Goal of the exercise ▸ Pick up at the line with "Lemma set_event_log_ok n". Write it out exactly, along with each later line through the end of the data, and nothing more.

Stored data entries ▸

□ □ □

(* ===== verification/NodeSafety.v ===== *)
(** * The data model serves arbitrary requests safely

    Over clusters that keep the contract [HandlerOk], the dispatcher of
    [DataModel] keeps the node's invariant on every opcode and every payload,
    never panics and answers with one well-formed message. *)

From stdpp Require Import gmap.
From S2P Require Import Prelude Tlv TlvValue Handler Im Report AccessControl Events DataModel Clusters.

Abbreviation TNode := Tlv.Node.

Section safety.
Context {W : Type} (I : W → Prop).

Definition endpoint_ok (p : Z * list (ClusterHandler W)) : Prop :=
  in_u 16 p.1 ∧ Forall (HandlerOk I) p.2.

Definition node_ok (n : Node W) : Prop :=
  Forall endpoint_ok (endpoints n) ∧ in_u 32 (version_base n) ∧
  map_Forall (λ _ v, in_u 32 v) (versions n).

Definition change_ok (c : Change) : Prop :=
  let '(ep, cl, a) := c in in_u 16 ep ∧ in_u 32 cl ∧ in_u 32 a.

Definition ctx_ok (c : InvokeCtx) : Prop :=
  Forall (in_u 32) (ctx_changed c) ∧ Forall emitted_ok (ctx_events c).

Lemma ctx_ok_clear c : ctx_ok (clear_ctx c).
Proof. by split. Qed.

Lemma ctx_ok_kept c c' : ctx_kept c c' → ctx_ok c → ctx_ok c'.
Proof. intros (_ & _ & _ & H1 & H2) [H3 H4]. split; auto. Qed.

(** ** Lookup *)

Lemma find_some_in {A} (f : A → bool) l x : List.find f l = Some x → x ∈ l ∧ f x = true.
Proof. intros [H1 H2]%List.find_some. by rewrite list_elem_of_In. Qed.

Lemma clusters_at_in (n : Node W) ep cs : clusters_at n ep = Some cs → (ep, cs) ∈ endpoints n.
Proof.
  unfold clusters_at. destruct (List.find _ _) as [ [ep' cs'] |] eqn:Hf; [|done].
  intros [= <-]. apply find_some_in in Hf as [Hin Heq]. cbn in *. by apply Z.eqb_eq in Heq as <-.
Qed.

Lemma find_cluster_in (cs : list (ClusterHandler W)) cl h :
  find_cluster cl cs = Some h → h ∈ cs ∧ cluster_id h = cl.
Proof. intros [Hin Heq]%find_some_in. by apply Z.eqb_eq in Heq. Qed.

Lemma endpoint_in n ep cs : node_ok n → (ep, cs) ∈ endpoints n → in_u 16 ep ∧ Forall (HandlerOk I) cs.
Proof. intros [He _] Hin. rewrite Forall_forall in He. by apply (He _ Hin). Qed.

Lemma handler_mut_ok n ep cl : node_ok n →
  match handler_mut n ep cl with
  | Ok h => HandlerOk I h ∧ cluster_id h = cl ∧ in_u 16 ep ∧ handler_for n ep cl = Some h
  | Err s => in_u 8 s
  | _ => False
  end.
Proof.
  intros Hn. unfold handler_mut, handler_for. destruct (clusters_at n ep) as [cs|] eqn:Hc; [|done].
  destruct (find_cluster cl cs) as [h|] eqn:Hh; [|done].
  apply clusters_at_in in Hc. apply find_cluster_in in Hh as [Hin Heq].
  destruct (endpoint_in _ _ _ Hn Hc) as [He Hcs]. rewrite Forall_forall in Hcs. auto.
Qed.

Lemma data_version_ok n ep cl : node_ok n → in_u 32 (data_version n ep cl).
Proof.
  intros (_ & Hb & Hv). unfold data_version. destruct (versions n !! (ep, cl)) eqn:Hl; [|done].
  by apply (Hv _ _ Hl).
Qed.

(** ** Changes *)

Lemma bump_ok n ep cl : node_ok n → node_ok (bump_version ep cl n).
Proof.
  intros (He & Hb & Hv). split_and!; [done|done|]. apply map_Forall_insert_2; [|done].
  by apply wrap_in_u.
Qed.

Lemma set_event_log_ok n l : node_ok n → node_ok (set_event_log l n).
Proof. done. Qed.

□ □ □

Solved exercise ▸
Lemma set_event_log_ok n l : node_ok n → node_ok (set_event_log l n).
Proof. done. Qed.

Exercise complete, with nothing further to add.